— Work to be completed —
All lines from the opening of the data to the line containing "[leading_zeros] and [trailing_zeros]." must be returned unchanged, and only those lines.

Segment Start: Source data

(* ===== verification/Bits.v ===== *)
(** * Bits: machine words as bit strings

    The integer operations that [crates/rope/src/chunk.rs] uses on [u128], [u64] and
    [u32] values, written for any width [w]: shifts, masks, [count_ones],
    [leading_zeros] and [trailing_zeros].  A word is an [N]; [of_bits] reads it off
    a list of booleans, lowest bit first, and the lemmas turn operations on words
    into operations on lists.  List positions are in [N] as well. *)

From S2P Require Import Prelude.

Open Scope N_scope.

(** ** Positions of type [N] in lists *)

Definition len {A} (l : list A) : N := N.of_nat (length l).
Definition ltake {A} (k : N) (l : list A) : list A := take (N.to_nat k) l.
Definition ldrop {A} (k : N) (l : list A) : list A := drop (N.to_nat k) l.
Definition lget {A} (l : list A) (k : N) : option A := l !! N.to_nat k.

Create Rewrite HintDb len.

Section lists.
Context {A : Type}.
Implicit Types l : list A.

Lemma len_nil : len ([] : list A) = 0.
Proof. done. Qed.
Lemma len_cons x l : len (x :: l) = 1 + len l.
Proof. unfold len. simpl. lia. Qed.
Lemma len_app l1 l2 : len (l1 ++ l2) = len l1 + len l2.
Proof. unfold len. rewrite length_app. lia. Qed.
Lemma len_fmap {B} (f : A → B) l : len (f <$> l) = len l.
Proof. unfold len. by rewrite length_fmap. Qed.
Lemma len_replicate n (x : A) : len (replicate n x) = N.of_nat n.
Proof. unfold len. by rewrite length_replicate. Qed.
Lemma len_ltake k l : len (ltake k l) = N.min k (len l).
Proof. unfold len, ltake. rewrite length_take. lia. Qed.
Lemma len_ldrop k l : len (ldrop k l) = len l - k.
Proof. unfold len, ldrop. rewrite length_drop. lia. Qed.
Lemma len_rev l : len (rev l) = len l.
Proof. unfold len. by rewrite length_rev. Qed.
Lemma len_0 l : len l = 0 ↔ l = [].
Proof. destruct l; [done|]. rewrite len_cons. split; [lia|done]. Qed.

Lemma ltake_ldrop k l : ltake k l ++ ldrop k l = l.
Proof. apply take_drop. Qed.
Lemma ltake_0 l : ltake 0 l = [].
Proof. done. Qed.
Lemma ldrop_0 l : ldrop 0 l = l.
Proof. done. Qed.
Lemma ltake_ge k l : len l ≤ k → ltake k l = l.
Proof. unfold len, ltake. intros. apply take_ge. lia. Qed.
Lemma ldrop_ge k l : len l ≤ k → ldrop k l = [].
Proof. unfold len, ldrop. intros. apply drop_ge. lia. Qed.
Lemma ltake_app_l k l1 l2 : k ≤ len l1 → ltake k (l1 ++ l2) = ltake k l1.
Proof. unfold len, ltake. intros. apply take_app_le. lia. Qed.
Lemma ltake_app_r k l1 l2 : len l1 ≤ k → ltake k (l1 ++ l2) = l1 ++ ltake (k - len l1) l2.
Proof. unfold len, ltake. intros. rewrite take_app_ge by lia. do 2 f_equal. lia. Qed.
Lemma ldrop_app_l k l1 l2 : k ≤ len l1 → ldrop k (l1 ++ l2) = ldrop k l1 ++ l2.
Proof. unfold len, ldrop. intros. apply drop_app_le. lia. Qed.
Lemma ldrop_app_r k l1 l2 : len l1 ≤ k → ldrop k (l1 ++ l2) = ldrop (k - len l1) l2.
Proof. unfold len, ldrop. intros. rewrite drop_app_ge by lia. f_equal. lia. Qed.
Lemma ltake_app_len l1 l2 : ltake (len l1) (l1 ++ l2) = l1.
Proof. rewrite ltake_app_l by lia. by apply ltake_ge. Qed.
Lemma ldrop_app_len l1 l2 : ldrop (len l1) (l1 ++ l2) = l2.
Proof. rewrite ldrop_app_r by lia. by rewrite N.sub_diag. Qed.
Lemma ltake_cons k x l : 0 < k → ltake k (x :: l) = x :: ltake (k - 1) l.
Proof. unfold ltake. intros. by replace (N.to_nat k) with (S (N.to_nat (k - 1))) by lia. Qed.
Lemma ldrop_cons k x l : 0 < k → ldrop k (x :: l) = ldrop (k - 1) l.
Proof. unfold ldrop. intros. by replace (N.to_nat k) with (S (N.to_nat (k - 1))) by lia. Qed.
Lemma ltake_ltake j k l : ltake j (ltake k l) = ltake (N.min j k) l.
Proof. unfold ltake. rewrite take_take. f_equal. lia. Qed.
Lemma ldrop_ldrop j k l : ldrop j (ldrop k l) = ldrop (k + j) l.
Proof. unfold ldrop. rewrite drop_drop. f_equal. lia. Qed.
Lemma ldrop_ltake j k l : ldrop j (ltake k l) = ltake (k - j) (ldrop j l).
Proof. unfold ltake, ldrop. rewrite skipn_firstn_comm. f_equal. lia. Qed.
Lemma ltake_fmap {B} (f : A → B) k l : ltake k (f <$> l) = f <$> ltake k l.
Proof. unfold ltake. by rewrite fmap_take. Qed.
Lemma ldrop_fmap {B} (f : A → B) k l : ldrop k (f <$> l) = f <$> ldrop k l.
Proof. unfold ldrop. by rewrite fmap_drop. Qed.
Lemma lget_app_l l1 l2 k : k < len l1 → lget (l1 ++ l2) k = lget l1 k.
Proof. unfold lget, len. intros. apply lookup_app_l. lia. Qed.
Lemma lget_app_r l1 l2 k : len l1 ≤ k → lget (l1 ++ l2) k = lget l2 (k - len l1).
Proof. unfold lget, len. intros. rewrite lookup_app_r by lia. f_equal. lia. Qed.
Lemma lget_Some l k x : lget l k = Some x → ∃ l1 l2, l = l1 ++ x :: l2 ∧ len l1 = k.
Proof.
  unfold lget, len. intros Hx. exists (take (N.to_nat k) l), (drop (S (N.to_nat k)) l).
  split; [by rewrite take_drop_middle|]. apply lookup_lt_Some in Hx. rewrite length_take. lia.
Qed.
Lemma lget_lt l k : k < len l → ∃ x, lget l k = Some x.
Proof. unfold lget, len. intros. apply lookup_lt_is_Some_2. lia. Qed.
Lemma lget_ge l k : len l ≤ k → lget l k = None.
Proof. unfold lget, len. intros. apply lookup_ge_None_2. lia. Qed.
Lemma split_at_len k l : k ≤ len l → ∃ l1 l2, l = l1 ++ l2 ∧ len l1 = k.
Proof. intros. exists (ltake k l), (ldrop k l). rewrite ltake_ldrop, len_ltake. split; [done|lia]. Qed.
End lists.

#[export] Hint Rewrite @len_nil @len_cons @len_app @len_fmap @len_replicate @len_rev @len_ltake @len_ldrop : len.

(** [lia] with division and modulo by constants. *)
Ltac dlia := zify; Z.to_euclidean_division_equations; lia.

Ltac len := autorewrite with len in *; try lia.

(** ** Words *)

(** The word whose bits are [l], lowest first. *)
Fixpoint of_bits (l : list bool) : N :=
  match l with [] => 0 | b :: l => N.b2n b + 2 * of_bits l end.

(** The number of bits that are set. *)
Fixpoint ones (l : list bool) : N :=
  match l with [] => 0 | b :: l => N.b2n b + ones l end.

Section word.
Context (w : N).

(** [MAX]: all bits set. *)
Definition word_max : N := N.ones w.

(** [<<] and [>>] mask the shift amount in the release profile. *)
Definition shl (x k : N) : N := N.shiftl x (k mod w) mod 2 ^ w.
Definition shr (x k : N) : N := N.shiftr x (k mod w).

Definition unbounded_shl (x k : N) : N := if k <? w then N.shiftl x k mod 2 ^ w else 0.
Definition unbounded_shr (x k : N) : N := if k <? w then N.shiftr x k else 0.

Definition wrapping_sub (x y : N) : N := (x + (2 ^ w - y)) mod 2 ^ w.
Definition bit_not (x : N) : N := N.lnot x w.

Fixpoint pos_trailing_zeros (p : positive) : N :=
  match p with xO p => 1 + pos_trailing_zeros p | _ => 0 end.
Definition trailing_zeros (x : N) : N :=
  match x with 0 => w | Npos p => pos_trailing_zeros p end.

Definition leading_zeros (x : N) : N := w - N.size x.
End word.

Fixpoint pos_count_ones (p : positive) : N :=
  match p with xO p => pos_count_ones p | xI p => 1 + pos_count_ones p | xH => 1 end.
Definition count_ones (x : N) : N :=
  match x with 0 => 0 | Npos p => pos_count_ones p end.

(** ** Words as lists of bits *)

Lemma of_bits_cons b l : of_bits (b :: l) = N.b2n b + 2 * of_bits l.
Proof. done. Qed.

Lemma of_bits_lt l : of_bits l < 2 ^ len l.
Proof.
  induction l as [|b l IH]; [done|].
  rewrite of_bits_cons, len_cons, N.pow_add_r, N.pow_1_r. destruct b; simpl; lia.
Qed.

Lemma of_bits_app l1 l2 : of_bits (l1 ++ l2) = of_bits l1 + 2 ^ len l1 * of_bits l2.
Proof.
  induction l1 as [|b l1 IH]; cbn [app].
  - change (len []) with 0. rewrite N.pow_0_r. cbn [of_bits]. lia.
  - rewrite !of_bits_cons, len_cons, N.pow_add_r, N.pow_1_r, IH. lia.
Qed.

Lemma of_bits_replicate n : of_bits (replicate n false) = 0.
Proof. induction n; [done|]. cbn [replicate]. rewrite of_bits_cons, IHn. done. Qed.

Lemma testbit_of_bits l i : N.testbit (of_bits l) i = default false (lget l i).
Proof.
  revert i. induction l as [|b l IH]; intros i; [by rewrite N.bits_0|].
  rewrite of_bits_cons. unfold lget. destruct (decide (i = 0)) as [->|Hi].
  - rewrite N.add_comm. by rewrite N.testbit_0_r.
  - replace i with (N.succ (N.pred i)) by lia.
    rewrite N.add_comm, N.testbit_succ_r, IH, N2Nat.inj_succ. done.
Qed.

Lemma of_bits_land_ones l k : N.land (of_bits l) (N.ones k) = of_bits (ltake k l).
Proof.
  rewrite N.land_ones. destruct (decide (k ≤ len l)) as [Hk|Hk].
  - rewrite <- (ltake_ldrop k l) at 1. rewrite of_bits_app, len_ltake, (N.min_l k) by lia.
    rewrite N.mul_comm, N.Div0.mod_add. apply N.mod_small.
    eapply N.lt_le_trans; [apply of_bits_lt|]. rewrite len_ltake. apply N.pow_le_mono_r; lia.
  - rewrite ltake_ge by lia. apply N.mod_small.
    eapply N.lt_le_trans; [apply of_bits_lt|]. apply N.pow_le_mono_r; lia.
Qed.

Lemma of_bits_shiftr l k : N.shiftr (of_bits l) k = of_bits (ldrop k l).
Proof.
  rewrite N.shiftr_div_pow2. destruct (decide (k ≤ len l)) as [Hk|Hk].
  - rewrite <- (ltake_ldrop k l) at 1. pose proof (of_bits_lt (ltake k l)) as Hlt.
    rewrite of_bits_app, len_ltake, (N.min_l k) in * by lia.
    rewrite N.mul_comm, N.div_add by lia. by rewrite N.div_small.
  - rewrite ldrop_ge by lia. apply N.div_small.
    eapply N.lt_le_trans; [apply of_bits_lt|]. apply N.pow_le_mono_r; lia.
Qed.

Lemma of_bits_lor_shiftl l1 l2 :
  N.lor (of_bits l1) (N.shiftl (of_bits l2) (len l1)) = of_bits (l1 ++ l2).
Proof.
  apply N.bits_inj. intros i. rewrite N.lor_spec, !testbit_of_bits.
  destruct (decide (i < len l1)).
  - rewrite N.shiftl_spec_low, lget_app_l, orb_false_r by lia. done.
  - rewrite N.shiftl_spec_high', testbit_of_bits, lget_app_r, (lget_ge l1) by lia. done.
Qed.

Lemma of_bits_0 l : of_bits l = 0 ↔ true ∉ l.
Proof.
  induction l as [|[] l IH]; rewrite ?of_bits_cons, ?elem_of_cons; simpl.
  - split; [intros _ []%elem_of_nil|done].
  - split; [lia|]. naive_solver.
  - split; [|naive_solver lia]. intros H [?|?]; [done|]. apply IH; [lia|done].
Qed.

Lemma ones_app l1 l2 : ones (l1 ++ l2) = ones l1 + ones l2.
Proof. induction l1 as [|b l1 IH]; cbn [app ones]; [done|]. lia. Qed.

Lemma ones_replicate n : ones (replicate n false) = 0.
Proof. by induction n. Qed.

Lemma ones_le l : ones l ≤ len l.
Proof. induction l as [|[] l IH]; rewrite ?len_cons; simpl; lia. Qed.

Lemma count_ones_of_bits l : count_ones (of_bits l) = ones l.
Proof.
  induction l as [|b l IH]; [done|]. rewrite of_bits_cons. cbn [ones]. rewrite <- IH.
  by destruct b, (of_bits l).
Qed.

Lemma trailing_zeros_of_bits w n l :
  trailing_zeros w (of_bits (replicate n false ++ true :: l)) = N.of_nat n.
Proof.
  induction n as [|n IH]; cbn [replicate app].
  - rewrite of_bits_cons. by destruct (of_bits l).
  - rewrite of_bits_cons. revert IH. destruct (of_bits (replicate n false ++ _)) as [|p] eqn:E.
    + apply of_bits_0 in E. destruct E. rewrite elem_of_app, elem_of_cons. by right; left.
    + change (N.b2n false + 2 * N.pos p) with (N.pos p~0). cbn [trailing_zeros pos_trailing_zeros]. lia.
Qed.

Lemma trailing_zeros_0 w l : true ∉ l → trailing_zeros w (of_bits l) = w.
Proof. intros ->%of_bits_0. done. Qed.

Lemma size_of_bits l n : N.size (of_bits (l ++ true :: replicate n false)) = len l + 1.
Proof.
  rewrite of_bits_app, of_bits_cons, of_bits_replicate.
  pose proof (of_bits_lt l). rewrite N.size_log2 by (simpl; lia).
  rewrite (N.log2_unique _ (len l)); [lia|lia|]. rewrite N.pow_succ_r'. simpl. lia.
Qed.

Lemma leading_zeros_of_bits w l n :
  leading_zeros w (of_bits (l ++ true :: replicate n false)) = w - (len l + 1).
Proof. unfold leading_zeros. by rewrite size_of_bits. Qed.

Lemma leading_zeros_0 w l : true ∉ l → leading_zeros w (of_bits l) = w.
Proof. intros ->%of_bits_0. unfold leading_zeros. simpl. lia. Qed.

(** ** Masks *)

Lemma unbounded_shl_mask w k : 0 < w →
  wrapping_sub w (unbounded_shl w 1 k) 1 = N.ones (N.min k w).
Proof.
  intros Hw. unfold wrapping_sub, unbounded_shl. pose proof (N.pow_gt_lin_r 2 w ltac:(lia)) as Hp.
  rewrite !N.ones_equiv. destruct (N.ltb_spec k w) as [Hk|Hk].
  - assert (2 ^ k < 2 ^ w) by (apply N.pow_lt_mono_r; lia).
    pose proof (N.pow_nonzero 2 k ltac:(lia)).
    rewrite N.shiftl_1_l, (N.mod_small (2 ^ k)), N.min_l by lia.
    replace (2 ^ k + (2 ^ w - 1)) with (2 ^ k - 1 + 1 * 2 ^ w) by lia.
    rewrite N.Div0.mod_add, N.mod_small by lia. lia.
  - rewrite N.min_r, N.mod_small by lia. lia.
Qed.

Lemma testbit_bit_not_shr w k i :
  N.testbit (bit_not w (unbounded_shr w (word_max w) k)) i = bool_decide (i < w ∧ w ≤ i + k).
Proof.
  unfold bit_not, unbounded_shr, word_max. destruct (decide (i < w)) as [Hi|Hi].
  - rewrite N.lnot_spec_low by done. destruct (N.ltb_spec k w) as [Hk|Hk].
    + rewrite N.shiftr_spec'. destruct (decide (i + k < w)).
      * rewrite N.ones_spec_low, bool_decide_eq_false_2 by lia. done.
      * rewrite N.ones_spec_high, bool_decide_eq_true_2 by lia. done.
    + rewrite N.bits_0, bool_decide_eq_true_2 by lia. done.
  - rewrite N.lnot_spec_high by lia. rewrite bool_decide_eq_false_2 by lia.
    destruct (k <? w); [|apply N.bits_0]. rewrite N.shiftr_spec'. apply N.ones_spec_high. lia.
Qed.

(** Keeping the highest [k] of [w] bits. *)
Lemma of_bits_land_shr_mask w k l : len l ≤ w →
  N.land (of_bits l) (bit_not w (unbounded_shr w (word_max w) k)) =
  of_bits (replicate (N.to_nat (w - k)) false ++ ldrop (w - k) l).
Proof.
  intros Hl. apply N.bits_inj. intros i.
  rewrite N.land_spec, !testbit_of_bits, testbit_bit_not_shr.
  destruct (decide (i < w - k)).
  - rewrite bool_decide_eq_false_2 by lia. rewrite andb_false_r, lget_app_l by len.
    unfold lget. by rewrite lookup_replicate_2 by lia.
  - rewrite lget_app_r by len. len. unfold lget, ldrop. rewrite lookup_drop.
    replace (N.to_nat (w - k) + N.to_nat (i - N.of_nat (N.to_nat (w - k))))%nat with (N.to_nat i) by lia.
    destruct (decide (i < w)).
    + rewrite bool_decide_eq_true_2 by lia. apply andb_true_r.
    + rewrite bool_decide_eq_false_2 by lia. rewrite andb_false_r.
      rewrite lookup_ge_None_2; [done|]. unfold len in Hl. lia.
Qed.

Lemma wrapping_sub_small w x y : y ≤ x → x < 2 ^ w → wrapping_sub w x y = x - y.
Proof.
  intros. unfold wrapping_sub. replace (x + (2 ^ w - y)) with (x - y + 1 * 2 ^ w) by lia.
  rewrite N.Div0.mod_add. apply N.mod_small. lia.
Qed.

Lemma shl_small w x k : k < w → N.shiftl x k < 2 ^ w → shl w x k = N.shiftl x k.
Proof. intros. unfold shl. by rewrite (N.mod_small k), N.mod_small by lia. Qed.

Lemma shr_small w x k : k < w → shr w x k = N.shiftr x k.
Proof. intros. unfold shr. by rewrite N.mod_small by lia. Qed.

Lemma shl_of_bits w l k : k < w → len l + k ≤ w →
  shl w (of_bits l) k = of_bits (replicate (N.to_nat k) false ++ l).
Proof.
  intros Hk Hl. rewrite shl_small; [|done|].
  - rewrite <- of_bits_lor_shiftl, of_bits_replicate, len_replicate, N2Nat.id. by rewrite N.lor_0_l.
  - rewrite N.shiftl_mul_pow2. pose proof (of_bits_lt l). eapply N.lt_le_trans.
    + apply N.mul_lt_mono_pos_r; [|eassumption]. apply N.neq_0_lt_0, N.pow_nonzero. lia.
    + rewrite <- N.pow_add_r. apply N.pow_le_mono_r; lia.
Qed.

Segment End: Source data

— Answer for this exercise —
(* ===== verification/Bits.v ===== *)
(** * Bits: machine words as bit strings

    The integer operations that [crates/rope/src/chunk.rs] uses on [u128], [u64] and
    [u32] values, written for any width [w]: shifts, masks, [count_ones],
    [leading_zeros] and [trailing_zeros].  A word is an [N]; [of_bits] reads it off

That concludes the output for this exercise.